If your baby is teething, you can help her through the process by keeping her hydrated, giving her plenty of chew toys or frozen food to gnaw on, and helping her to keep her hands away from her mouth. You can also try teething gels to ease pain and swelling, or find other baby teething remedies. Just remember that babies don’t have any control over their hands, so they are likely to use them in ways that are not helpful.

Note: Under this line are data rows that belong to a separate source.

(* ===== verification/Dispatch.v ===== *)
(** * Message registry and routing

    include/waydisplay/wd_protocol_dispatch.h, src/common/wd_protocol_dispatch.c
    and src/common/wd_protocol_codec.c.  The channel, phase and direction
    enumerators are bit masks; [wd_message_descriptors] is the table of the
    source, one row for each message type. *)
From stdpp Require Import strings.
From S2P Require Import Prelude Wire Config Structs.

Definition WD_PROTOCOL_CHANNEL_CONTROL : Z := Z.shiftl 1 0.
Definition WD_PROTOCOL_CHANNEL_INPUT : Z := Z.shiftl 1 1.
Definition WD_PROTOCOL_CHANNEL_SELECTION : Z := Z.shiftl 1 2.
Definition WD_PROTOCOL_CHANNEL_VIDEO : Z := Z.shiftl 1 3.
Definition WD_PROTOCOL_CHANNEL_AUDIO : Z := Z.shiftl 1 4.
Definition WD_PROTOCOL_CHANNEL_AUX_HANDSHAKE : Z := Z.shiftl 1 5.

Definition WD_PROTOCOL_PHASE_NEGOTIATION : Z := Z.shiftl 1 0.
Definition WD_PROTOCOL_PHASE_ESTABLISHED : Z := Z.shiftl 1 1.

Definition WD_PROTOCOL_CLIENT_TO_SERVER : Z := Z.shiftl 1 0.
Definition WD_PROTOCOL_SERVER_TO_CLIENT : Z := Z.shiftl 1 1.

Inductive wd_protocol_payload_kind :=
  | WD_PROTOCOL_PAYLOAD_EMPTY
  | WD_PROTOCOL_PAYLOAD_FIXED
  | WD_PROTOCOL_PAYLOAD_OPAQUE_TAIL
  | WD_PROTOCOL_PAYLOAD_REPEATED.

Record wd_protocol_message_descriptor := mk_descriptor {
  md_message_type : Z;
  md_name : string;
  md_channels : Z;
  md_phases : Z;
  md_directions : Z;
  md_payload_kind : wd_protocol_payload_kind;
  md_payload_prefix_size : Z;
  md_repeated_entry_size : Z;
  md_minimum_payload_size : Z;
  md_maximum_payload_size : Z;
}.
(** The callers' side: frames exist, a buffer passed in is referenced by the
    caller, only references that are held are dropped, the system hands out
    descriptors that are not open. *)
Definition referenced (b : positive) (o : outside) : bool :=
  match o.(ou_buffers) !! b with Some c => 0 <? c.(wb_refs) | None => false end.

Definition frame_op_allowed (op : frame_op) (p : process) : bool :=
  let is_frame i := (i <? length p.(pr_frames))%nat in
  match op with
  | Reset i => is_frame i
  | SetCpu i b _ _ _ _ _ _ => is_frame i && referenced b p.(pr_outside)
  | SetDrm i _ _ _ _ _ _ duplicates => is_frame i && bool_decide (fresh duplicates p.(pr_resources))
  | Clone i j duplicates =>
      is_frame i && is_frame j && negb (i =? j)%nat && bool_decide (fresh duplicates p.(pr_resources))
  | DropBuffer b => referenced b p.(pr_outside)
  end.

Fixpoint run_frames (ops : list frame_op) (p : process) : option process :=
  match ops with
  | [] => Some p
  | op :: ops => p ← frame_step op p; run_frames ops p
  end.

Fixpoint frame_ops_allowed (ops : list frame_op) (p : process) : bool :=
  match ops with
  | [] => true
  | op :: ops =>
      frame_op_allowed op p &&
      match frame_step op p with Some p => frame_ops_allowed ops p | None => true end
  end.

Definition process_ok (p : process) : Prop := balanced p.(pr_outside) p.(pr_frames) p.(pr_resources).

Lemma set_frame_ok p i frame result :
  process_ok p -> p.(pr_frames) !! i = Some frame ->
  (balanced p.(pr_outside) (frame :: base.delete i p.(pr_frames)) p.(pr_resources) ->
   op_balanced p.(pr_outside) (base.delete i p.(pr_frames)) result) ->
  exists p', set_frame p i result = Some p' /\ process_ok p'.
Proof.
  intros Hok Hi Hop. destruct Hop as (frame' & r' & ok & -> & Hbal).
  { eapply balanced_perm; [| exact Hok]. by apply delete_Permutation. }
  eexists. split; [reflexivity |]. unfold process_ok. cbn [pr_outside pr_frames pr_resources].
  eapply balanced_perm; [| exact Hbal]. symmetry.
  rewrite (delete_Permutation (<[i := frame']> (pr_frames p)) i frame')
    by (apply list_lookup_insert_eq; by eapply lookup_lt_Some).
  f_equiv. rewrite !delete_take_drop, take_insert_ge, drop_insert_lt by lia. done.
Qed.

Lemma referenced_spec b o :
  referenced b o = true -> exists c, o.(ou_buffers) !! b = Some c /\ 0 < c.(wb_refs).
Proof. unfold referenced. destruct (_ !! b) as [c|]; [| done]. intros H. bool_cases. eauto. Qed.

Lemma frame_step_ok op p :
  process_ok p -> frame_op_allowed op p = true -> exists p', frame_step op p = Some p' /\ process_ok p'.
Proof.
  intros Hok Hall. destruct op as [i | i b | i | i j duplicates | b]; cbn [frame_op_allowed frame_step] in *;
    repeat setoid_rewrite andb_true_iff in Hall; rewrite ?negb_true_iff, ?Nat.ltb_lt, ?Nat.eqb_neq, ?bool_decide_eq_true in Hall.
  - rename Hall into Hi. destruct (lookup_lt_is_Some_2 _ _ Hi) as [frame Ef]. rewrite Ef. cbn [mbind option_bind].
    destruct (reset_balanced (pr_outside p) frame (base.delete i (pr_frames p)) (pr_resources p)) as (r' & Er & Hb).
    { eapply balanced_perm; [| exact Hok]. by apply delete_Permutation. }
    rewrite Er. cbn [mbind option_bind]. apply (set_frame_ok p i frame); [done | done |]. intros _.
    eexists _, r', true. split; [reflexivity |]. by apply balanced_idle.
  - destruct Hall as [Hi (c & Hc & Hpos)%referenced_spec]. destruct (lookup_lt_is_Some_2 _ _ Hi) as [frame Ef]. rewrite Ef. cbn [mbind option_bind].
    apply (set_frame_ok p i frame); [done | done |]. intros Hb. apply set_cpu_balanced; [| done].
    exists c. split; [done |]. pose proof (references_nonneg b (frame :: base.delete i (pr_frames p))). lia.
  - destruct Hall as [Hi Hfresh]. destruct (lookup_lt_is_Some_2 _ _ Hi) as [frame Ef]. rewrite Ef. cbn [mbind option_bind].
    apply (set_frame_ok p i frame); [done | done |]. intros Hb. by apply set_drm_balanced.
  - destruct Hall as (((Hi & Hj) & Hne) & Hfresh). destruct (lookup_lt_is_Some_2 _ _ Hi) as [frame Ef].
    destruct (lookup_lt_is_Some_2 _ _ Hj) as [source Es]. rewrite Ef, Es. cbn [mbind option_bind].
    apply (set_frame_ok p i frame); [done | done |]. intros Hb. apply clone_balanced; [| done | done].
    pose proof (delete_Permutation _ _ _ Ef) as P. apply list_elem_of_lookup_2 in Es as Hin.
    destruct (Nat.lt_ge_cases j i).
    + apply list_elem_of_lookup_2 with (i := j). by rewrite list_lookup_delete_lt.
    + apply list_elem_of_lookup_2 with (i := (j - 1)%nat). rewrite list_lookup_delete_ge by lia.
      by replace (S (j - 1)) with j by lia.
  - apply referenced_spec in Hall as (c & Hc & Hpos). rewrite Hc. cbn [mbind option_bind].
    destruct (release_buffer_balanced (pr_outside p) b c _ _ Hc Hpos Hok) as (r' & Er & Hb).
    rewrite Er. eexists. split; [reflexivity |]. exact Hb.
Qed.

Be sure to keep your little one’s hands away from his mouth as much as possible. If your baby has an infection like a cold or bacterial infection, the teething process might not be the only cause of the symptoms. If your baby has a fever, diarrhoea, or is uncharacteristically fussy, teething is most likely not the cause.

Bottom line

Teething can be a challenging experience for parents and babies alike. Traditional teething remedies like cool cloths, gum massages, and teething rings are excellent ways to soothe your baby’s gums and ease discomfort. As with all aspects of parenting, try not to get too stressed out and remember that each phase even the difficult ones will pass in due time.